▼▼▼
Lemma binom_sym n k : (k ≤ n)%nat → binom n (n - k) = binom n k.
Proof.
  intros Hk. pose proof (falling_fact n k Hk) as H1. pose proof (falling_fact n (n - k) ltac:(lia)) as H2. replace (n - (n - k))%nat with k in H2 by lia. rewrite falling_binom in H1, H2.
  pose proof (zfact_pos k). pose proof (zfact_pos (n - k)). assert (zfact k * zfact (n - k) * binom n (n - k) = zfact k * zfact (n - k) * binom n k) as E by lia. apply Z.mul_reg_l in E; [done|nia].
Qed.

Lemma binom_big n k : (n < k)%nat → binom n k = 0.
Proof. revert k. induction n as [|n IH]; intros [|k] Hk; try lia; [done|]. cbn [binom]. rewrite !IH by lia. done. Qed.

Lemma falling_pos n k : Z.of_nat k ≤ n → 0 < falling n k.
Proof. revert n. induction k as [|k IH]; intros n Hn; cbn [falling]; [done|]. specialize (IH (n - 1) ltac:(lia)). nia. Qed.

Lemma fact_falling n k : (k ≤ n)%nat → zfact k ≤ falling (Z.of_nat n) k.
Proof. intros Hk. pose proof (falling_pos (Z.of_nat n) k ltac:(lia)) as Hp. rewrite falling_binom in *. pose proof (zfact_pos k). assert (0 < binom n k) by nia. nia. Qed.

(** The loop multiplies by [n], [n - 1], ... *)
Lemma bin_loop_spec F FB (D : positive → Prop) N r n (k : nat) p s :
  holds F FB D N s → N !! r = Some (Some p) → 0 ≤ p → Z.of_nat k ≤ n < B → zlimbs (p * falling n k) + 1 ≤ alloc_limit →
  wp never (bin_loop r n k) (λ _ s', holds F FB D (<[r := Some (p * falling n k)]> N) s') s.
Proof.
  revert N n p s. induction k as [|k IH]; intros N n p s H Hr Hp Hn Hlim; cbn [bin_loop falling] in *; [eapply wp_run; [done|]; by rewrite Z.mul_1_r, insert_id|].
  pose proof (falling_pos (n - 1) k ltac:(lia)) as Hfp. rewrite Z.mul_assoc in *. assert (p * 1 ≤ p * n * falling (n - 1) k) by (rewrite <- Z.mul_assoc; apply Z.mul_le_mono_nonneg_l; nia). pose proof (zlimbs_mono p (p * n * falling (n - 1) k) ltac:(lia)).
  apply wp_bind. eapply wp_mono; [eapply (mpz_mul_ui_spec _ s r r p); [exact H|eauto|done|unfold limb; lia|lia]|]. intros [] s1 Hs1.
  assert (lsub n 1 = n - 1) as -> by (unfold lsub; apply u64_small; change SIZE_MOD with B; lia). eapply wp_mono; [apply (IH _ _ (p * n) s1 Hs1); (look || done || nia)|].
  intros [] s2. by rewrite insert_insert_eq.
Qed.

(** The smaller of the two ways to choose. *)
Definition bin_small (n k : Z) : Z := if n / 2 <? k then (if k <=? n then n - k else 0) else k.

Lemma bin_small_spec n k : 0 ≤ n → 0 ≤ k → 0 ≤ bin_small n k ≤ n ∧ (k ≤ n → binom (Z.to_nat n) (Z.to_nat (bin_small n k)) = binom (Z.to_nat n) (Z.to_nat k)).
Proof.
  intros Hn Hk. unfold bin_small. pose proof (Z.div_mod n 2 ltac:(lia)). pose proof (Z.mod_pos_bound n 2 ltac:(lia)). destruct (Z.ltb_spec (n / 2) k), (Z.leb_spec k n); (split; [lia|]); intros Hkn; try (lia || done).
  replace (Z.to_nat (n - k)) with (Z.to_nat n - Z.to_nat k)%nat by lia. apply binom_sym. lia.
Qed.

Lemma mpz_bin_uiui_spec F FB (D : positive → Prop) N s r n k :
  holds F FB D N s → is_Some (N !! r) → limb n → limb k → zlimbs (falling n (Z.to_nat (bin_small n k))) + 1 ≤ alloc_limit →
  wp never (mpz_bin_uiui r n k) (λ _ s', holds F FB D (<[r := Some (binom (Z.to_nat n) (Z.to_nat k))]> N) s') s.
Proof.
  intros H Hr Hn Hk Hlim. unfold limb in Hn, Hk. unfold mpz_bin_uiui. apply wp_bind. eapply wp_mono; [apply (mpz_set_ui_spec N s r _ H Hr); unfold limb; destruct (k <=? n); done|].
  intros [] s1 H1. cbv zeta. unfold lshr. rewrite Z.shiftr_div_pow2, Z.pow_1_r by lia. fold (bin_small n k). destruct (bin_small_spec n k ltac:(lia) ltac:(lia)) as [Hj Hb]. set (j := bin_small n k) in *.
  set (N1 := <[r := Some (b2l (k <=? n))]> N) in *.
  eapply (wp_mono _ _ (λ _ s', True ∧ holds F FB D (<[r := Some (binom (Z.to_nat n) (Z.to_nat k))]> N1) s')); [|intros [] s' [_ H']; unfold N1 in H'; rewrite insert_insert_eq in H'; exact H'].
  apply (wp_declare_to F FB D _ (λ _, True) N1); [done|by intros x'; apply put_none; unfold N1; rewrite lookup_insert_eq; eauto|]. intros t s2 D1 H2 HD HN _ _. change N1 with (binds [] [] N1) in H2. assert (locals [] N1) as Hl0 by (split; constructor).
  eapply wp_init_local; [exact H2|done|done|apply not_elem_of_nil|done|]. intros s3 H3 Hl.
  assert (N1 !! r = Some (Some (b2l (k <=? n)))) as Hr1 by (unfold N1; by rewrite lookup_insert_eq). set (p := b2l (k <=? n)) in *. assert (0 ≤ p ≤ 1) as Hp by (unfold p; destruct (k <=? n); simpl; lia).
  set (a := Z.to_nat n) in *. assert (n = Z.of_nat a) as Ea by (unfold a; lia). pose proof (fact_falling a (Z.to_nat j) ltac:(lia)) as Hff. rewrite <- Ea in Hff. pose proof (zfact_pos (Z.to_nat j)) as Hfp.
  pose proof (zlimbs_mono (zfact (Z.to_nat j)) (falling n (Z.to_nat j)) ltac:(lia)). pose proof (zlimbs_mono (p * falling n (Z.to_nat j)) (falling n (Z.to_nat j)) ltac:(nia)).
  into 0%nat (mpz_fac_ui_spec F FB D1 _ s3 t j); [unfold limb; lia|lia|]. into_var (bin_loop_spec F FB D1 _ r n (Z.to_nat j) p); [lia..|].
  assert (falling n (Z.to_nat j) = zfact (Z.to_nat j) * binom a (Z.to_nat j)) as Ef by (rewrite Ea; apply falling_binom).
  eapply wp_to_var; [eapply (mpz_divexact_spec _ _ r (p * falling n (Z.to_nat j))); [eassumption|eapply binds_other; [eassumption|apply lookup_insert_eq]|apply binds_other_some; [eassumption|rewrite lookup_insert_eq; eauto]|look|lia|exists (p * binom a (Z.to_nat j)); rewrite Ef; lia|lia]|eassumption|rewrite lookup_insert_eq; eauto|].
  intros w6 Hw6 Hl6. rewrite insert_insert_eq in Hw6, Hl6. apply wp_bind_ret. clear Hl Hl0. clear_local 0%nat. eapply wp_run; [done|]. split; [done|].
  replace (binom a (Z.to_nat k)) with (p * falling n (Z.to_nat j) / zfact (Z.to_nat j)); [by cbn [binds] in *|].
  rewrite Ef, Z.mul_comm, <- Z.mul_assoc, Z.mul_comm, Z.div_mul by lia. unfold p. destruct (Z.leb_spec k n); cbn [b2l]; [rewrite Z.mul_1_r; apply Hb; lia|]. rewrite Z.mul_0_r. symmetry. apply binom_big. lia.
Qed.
▲▲▲
How to complete this task: Copy the entries exactly as they appear.

Written solution:
Lemma binom_sym n k : (k ≤ n)%nat → binom n (n - k) = binom n k.
Proof.
  intros Hk. pose proof (falling_fact n k Hk) as H1. pose proof (falling_fact n (n - k) ltac:(lia)) as H2. replace (n - (n - k))%nat with k in H2 by lia. rewrite falling_binom in H1, H2.
  pose proof (zfact_pos k). pose proof (zfact_pos (n - k)). assert (zfact k * zfact (n - k) * binom n (n - k) = zfact k * zfact (n - k) * binom n k) as E by lia. apply Z.mul_reg_l in E; [done|nia].
Qed.

Lemma binom_big n k : (n < k)%nat → binom n k = 0.
Proof. revert k. induction n as [|n IH]; intros [|k] Hk; try lia; [done|]. cbn [binom]. rewrite !IH by lia. done. Qed.

Lemma falling_pos n k : Z.of_nat k ≤ n → 0 < falling n k.
Proof. revert n. induction k as [|k IH]; intros n Hn; cbn [falling]; [done|]. specialize (IH (n - 1) ltac:(lia)). nia. Qed.

Lemma fact_falling n k : (k ≤ n)%nat → zfact k ≤ falling (Z.of_nat n) k.
Proof. intros Hk. pose proof (falling_pos (Z.of_nat n) k ltac:(lia)) as Hp. rewrite falling_binom in *. pose proof (zfact_pos k). assert (0 < binom n k) by nia. nia. Qed.

(** The loop multiplies by [n], [n - 1], ... *)
Lemma bin_loop_spec F FB (D : positive → Prop) N r n (k : nat) p s :
  holds F FB D N s → N !! r = Some (Some p) → 0 ≤ p → Z.of_nat k ≤ n < B → zlimbs (p * falling n k) + 1 ≤ alloc_limit →
  wp never (bin_loop r n k) (λ _ s', holds F FB D (<[r := Some (p * falling n k)]> N) s') s.
Proof.
  revert N n p s. induction k as [|k IH]; intros N n p s H Hr Hp Hn Hlim; cbn [bin_loop falling] in *; [eapply wp_run; [done|]; by rewrite Z.mul_1_r, insert_id|].
  pose proof (falling_pos (n - 1) k ltac:(lia)) as Hfp. rewrite Z.mul_assoc in *. assert (p * 1 ≤ p * n * falling (n - 1) k) by (rewrite <- Z.mul_assoc; apply Z.mul_le_mono_nonneg_l; nia). pose proof (zlimbs_mono p (p * n * falling (n - 1) k) ltac:(lia)).
  apply wp_bind. eapply wp_mono; [eapply (mpz_mul_ui_spec _ s r r p); [exact H|eauto|done|unfold limb; lia|lia]|]. intros [] s1 Hs1.
  assert (lsub n 1 = n - 1) as -> by (unfold lsub; apply u64_small; change SIZE_MOD with B; lia). eapply wp_mono; [apply (IH _ _ (p * n) s1 Hs1); (look || done || nia)|].
  intros [] s2. by rewrite insert_insert_eq.
Qed.

(** The smaller of the two ways to choose. *)
Definition bin_small (n k : Z) : Z := if n / 2 <? k then (if k <=? n then n - k else 0) else k.

Lemma bin_small_spec n k : 0 ≤ n → 0 ≤ k → 0 ≤ bin_small n k ≤ n ∧ (k ≤ n → binom (Z.to_nat n) (Z.to_nat (bin_small n k)) = binom (Z.to_nat n) (Z.to_nat k)).
Proof.
  intros Hn Hk. unfold bin_small. pose proof (Z.div_mod n 2 ltac:(lia)). pose proof (Z.mod_pos_bound n 2 ltac:(lia)). destruct (Z.ltb_spec (n / 2) k), (Z.leb_spec k n); (split; [lia|]); intros Hkn; try (lia || done).
  replace (Z.to_nat (n - k)) with (Z.to_nat n - Z.to_nat k)%nat by lia. apply binom_sym. lia.
Qed.

Lemma mpz_bin_uiui_spec F FB (D : positive → Prop) N s r n k :
  holds F FB D N s → is_Some (N !! r) → limb n → limb k → zlimbs (falling n (Z.to_nat (bin_small n k))) + 1 ≤ alloc_limit →
  wp never (mpz_bin_uiui r n k) (λ _ s', holds F FB D (<[r := Some (binom (Z.to_nat n) (Z.to_nat k))]> N) s') s.
Proof.
  intros H Hr Hn Hk Hlim. unfold limb in Hn, Hk. unfold mpz_bin_uiui. apply wp_bind. eapply wp_mono; [apply (mpz_set_ui_spec N s r _ H Hr); unfold limb; destruct (k <=? n); done|].
  intros [] s1 H1. cbv zeta. unfold lshr. rewrite Z.shiftr_div_pow2, Z.pow_1_r by lia. fold (bin_small n k). destruct (bin_small_spec n k ltac:(lia) ltac:(lia)) as [Hj Hb]. set (j := bin_small n k) in *.
  set (N1 := <[r := Some (b2l (k <=? n))]> N) in *.
  eapply (wp_mono _ _ (λ _ s', True ∧ holds F FB D (<[r := Some (binom (Z.to_nat n) (Z.to_nat k))]> N1) s')); [|intros [] s' [_ H']; unfold N1 in H'; rewrite insert_insert_eq in H'; exact H'].
  apply (wp_declare_to F FB D _ (λ _, True) N1); [done|by intros x'; apply put_none; unfold N1; rewrite lookup_insert_eq; eauto|]. intros t s2 D1 H2 HD HN _ _. change N1 with (binds [] [] N1) in H2. assert (locals [] N1) as Hl0 by (split; constructor).
  eapply wp_init_local; [exact H2|done|done|apply not_elem_of_nil|done|]. intros s3 H3 Hl.
  assert (N1 !! r = Some (Some (b2l (k <=? n)))) as Hr1 by (unfold N1; by rewrite lookup_insert_eq). set (p := b2l (k <=? n)) in *. assert (0 ≤ p ≤ 1) as Hp by (unfold p; destruct (k <=? n); simpl; lia).
  set (a := Z.to_nat n) in *. assert (n = Z.of_nat a) as Ea by (unfold a; lia). pose proof (fact_falling a (Z.to_nat j) ltac:(lia)) as Hff. rewrite <- Ea in Hff. pose proof (zfact_pos (Z.to_nat j)) as Hfp.
  pose proof (zlimbs_mono (zfact (Z.to_nat j)) (falling n (Z.to_nat j)) ltac:(lia)). pose proof (zlimbs_mono (p * falling n (Z.to_nat j)) (falling n (Z.to_nat j)) ltac:(nia)).
  into 0%nat (mpz_fac_ui_spec F FB D1 _ s3 t j); [unfold limb; lia|lia|]. into_var (bin_loop_spec F FB D1 _ r n (Z.to_nat j) p); [lia..|].
  assert (falling n (Z.to_nat j) = zfact (Z.to_nat j) * binom a (Z.to_nat j)) as Ef by (rewrite Ea; apply falling_binom).
  eapply wp_to_var; [eapply (mpz_divexact_spec _ _ r (p * falling n (Z.to_nat j))); [eassumption|eapply binds_other; [eassumption|apply lookup_insert_eq]|apply binds_other_some; [eassumption|rewrite lookup_insert_eq; eauto]|look|lia|exists (p * binom a (Z.to_nat j)); rewrite Ef; lia|lia]|eassumption|rewrite lookup_insert_eq; eauto|].
  intros w6 Hw6 Hl6. rewrite insert_insert_eq in Hw6, Hl6. apply wp_bind_ret. clear Hl Hl0. clear_local 0%nat. eapply wp_run; [done|]. split; [done|].
  replace (binom a (Z.to_nat k)) with (p * falling n (Z.to_nat j) / zfact (Z.to_nat j)); [by cbn [binds] in *|].
  rewrite Ef, Z.mul_comm, <- Z.mul_assoc, Z.mul_comm, Z.div_mul by lia. unfold p. destruct (Z.leb_spec k n); cbn [b2l]; [rewrite Z.mul_1_r; apply Hb; lia|]. rewrite Z.mul_0_r. symmetry. apply binom_big. lia.
Qed.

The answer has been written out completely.